Directions ->
Transcribe the listing below only from the line with "rewrite Z.div_mul_cancel_r by" up to and including the line with "Proof using.".

Data listing Start Marker

(** C38. For every rate of the table and every bus clock up to 240 MHz that is
    at least sixteen times the rate, the divisor register gets the exact
    number of clock sixteenths: sixteen times (whole part + 1) plus the
    fraction is the clock divided by the rate.  With a slower clock the whole
    part wraps around to its largest value. *)
Theorem baud_divisor_exact mhz b :
  In b baud_rates -> 0 < mhz <= 240 ->
  let v := baud_value (u32 (mhz * 1000000)) b in
  if 16 * b <=? mhz * 1000000 then 0 <= v ≫ 16 < 16 /\ 16 * ((v &&& 0xFFFF) + 1) + (v ≫ 16) = mhz * 1000000 / b
  else v &&& 0xFFFF = 0xFFFF.
Proof.
  intros Hb Hm v. assert (Hrange : 600 <= b <= 2000000) by (cbn in Hb; lia). set (A := mhz * 1000000) in *.
  assert (HA : 0 < A < 2 ^ 28) by (unfold A; lia).
  assert (Hmod : 0 <= A mod (b * 16) < b * 16) by (apply Z.mod_pos_bound; lia).
  assert (Hf : 0 <= A mod (b * 16) / b < 16) by (split; [apply Z.div_pos; lia|apply Z.div_lt_upper_bound; lia]).
  assert (Hv : v = u32 (A / (16 * b) - 1) ||| (((A mod (b * 16)) / b) ≪ 16)).
  { unfold v, baud_value. rewrite (wrap_id 32 A), (wrap_id 32 (16 * b)), (wrap_id 32 (b * 16)), (wrap_id 32 (_ * 16)) by lia.
    rewrite Z.div_mul_cancel_r by lia. f_equal. apply wrap_id. rewrite Z.shiftl_mul_pow2 by lia.
    lia. }
  destruct (Z.leb_spec (16 * b) A) as [Hfast|Hslow].
  - assert (Hq : 0 <= A / (16 * b) - 1 < 2 ^ 16).
    { assert (1 <= A / (16 * b)) by (apply Z.div_le_lower_bound; lia). assert (A / (16 * b) < 2 ^ 16) by (apply Z.div_lt_upper_bound; lia). lia. }
    rewrite wrap_id in Hv by lia. rewrite lor_fields in Hv by done.
    assert (Hs : v ≫ 16 = A mod (b * 16) / b) by (rewrite Hv, Z.shiftr_div_pow2, Z.div_add, Z.div_small by lia; lia).
    assert (Hl : v &&& 0xFFFF = A / (16 * b) - 1) by (change 0xFFFF with (Z.ones 16); rewrite Z.land_ones by lia; rewrite Hv, Z.mod_add, Z.mod_small by lia; done).
    rewrite Hs, Hl. split; [done|]. rewrite (Z.mul_comm 16 b) in *.
    pose proof (Z.div_mod A (b * 16) ltac:(lia)) as Hdm. apply Z.div_unique with (A mod (b * 16) mod b); [left; apply Z.mod_pos_bound; lia|].
    pose proof (Z.div_mod (A mod (b * 16)) b ltac:(lia)). nia.
  - assert (Hz : A / (16 * b) = 0) by (apply Z.div_small; lia). rewrite Hz in Hv. change (u32 (0 - 1)) with (Z.ones 32) in Hv.
    rewrite Hv, Z.land_lor_distr_l. change 0xFFFF with (Z.ones 16). rewrite (Z.land_ones (_ ≪ 16)) by lia.
    rewrite Z.shiftl_mul_pow2, Z.mod_mul by lia. done.
Qed.

(** ** The port *)

Section init.
Context {E D W : Type} `{HostLaws E} `{!HostBlocks E} `{UartRegsLaws D} `{UartClient W} `{!UartMem} `{!UartMemLaws E}.
Implicit Types s : uart E D W.

(** Settings change registers and options alone, and send nothing. *)
Definition set_keep s s' : Prop :=
  (heap s' = heap s /\ lnk s' = lnk s /\ msgs s' = msgs s) /\ tx_log (dev s') = tx_log (dev s) /\ tx_cnt (dev s') <= tx_cnt (dev s) /\
  set_opts (fun _ => default_options) (prt s') = set_opts (fun _ => default_options) (prt s).

#[global] Instance set_keep_preorder : PreOrder set_keep.
Proof using.
  split; [intros s; by repeat split|]. intros s1 s2 s3 ((E1 & E2 & E3) & E4 & E5 & E6) ((F1 & F2 & F3) & F4 & F5 & F6).
  split; [split; [|split]; congruence|]. split; [congruence|]. split; [lia|congruence].
Qed.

Data listing End Marker

Response to this exercise ->
    rewrite Z.div_mul_cancel_r by lia. f_equal. apply wrap_id. rewrite Z.shiftl_mul_pow2 by lia.
    lia. }
  destruct (Z.leb_spec (16 * b) A) as [Hfast|Hslow].
  - assert (Hq : 0 <= A / (16 * b) - 1 < 2 ^ 16).
    { assert (1 <= A / (16 * b)) by (apply Z.div_le_lower_bound; lia). assert (A / (16 * b) < 2 ^ 16) by (apply Z.div_lt_upper_bound; lia). lia. }
    rewrite wrap_id in Hv by lia. rewrite lor_fields in Hv by done.
    assert (Hs : v ≫ 16 = A mod (b * 16) / b) by (rewrite Hv, Z.shiftr_div_pow2, Z.div_add, Z.div_small by lia; lia).
    assert (Hl : v &&& 0xFFFF = A / (16 * b) - 1) by (change 0xFFFF with (Z.ones 16); rewrite Z.land_ones by lia; rewrite Hv, Z.mod_add, Z.mod_small by lia; done).
    rewrite Hs, Hl. split; [done|]. rewrite (Z.mul_comm 16 b) in *.
    pose proof (Z.div_mod A (b * 16) ltac:(lia)) as Hdm. apply Z.div_unique with (A mod (b * 16) mod b); [left; apply Z.mod_pos_bound; lia|].
    pose proof (Z.div_mod (A mod (b * 16)) b ltac:(lia)). nia.
  - assert (Hz : A / (16 * b) = 0) by (apply Z.div_small; lia). rewrite Hz in Hv. change (u32 (0 - 1)) with (Z.ones 32) in Hv.
    rewrite Hv, Z.land_lor_distr_l. change 0xFFFF with (Z.ones 16). rewrite (Z.land_ones (_ ≪ 16)) by lia.
    rewrite Z.shiftl_mul_pow2, Z.mod_mul by lia. done.
Qed.

(** ** The port *)

Section init.
Context {E D W : Type} `{HostLaws E} `{!HostBlocks E} `{UartRegsLaws D} `{UartClient W} `{!UartMem} `{!UartMemLaws E}.
Implicit Types s : uart E D W.

(** Settings change registers and options alone, and send nothing. *)
Definition set_keep s s' : Prop :=
  (heap s' = heap s /\ lnk s' = lnk s /\ msgs s' = msgs s) /\ tx_log (dev s') = tx_log (dev s) /\ tx_cnt (dev s') <= tx_cnt (dev s) /\
  set_opts (fun _ => default_options) (prt s') = set_opts (fun _ => default_options) (prt s).

#[global] Instance set_keep_preorder : PreOrder set_keep.
Proof using.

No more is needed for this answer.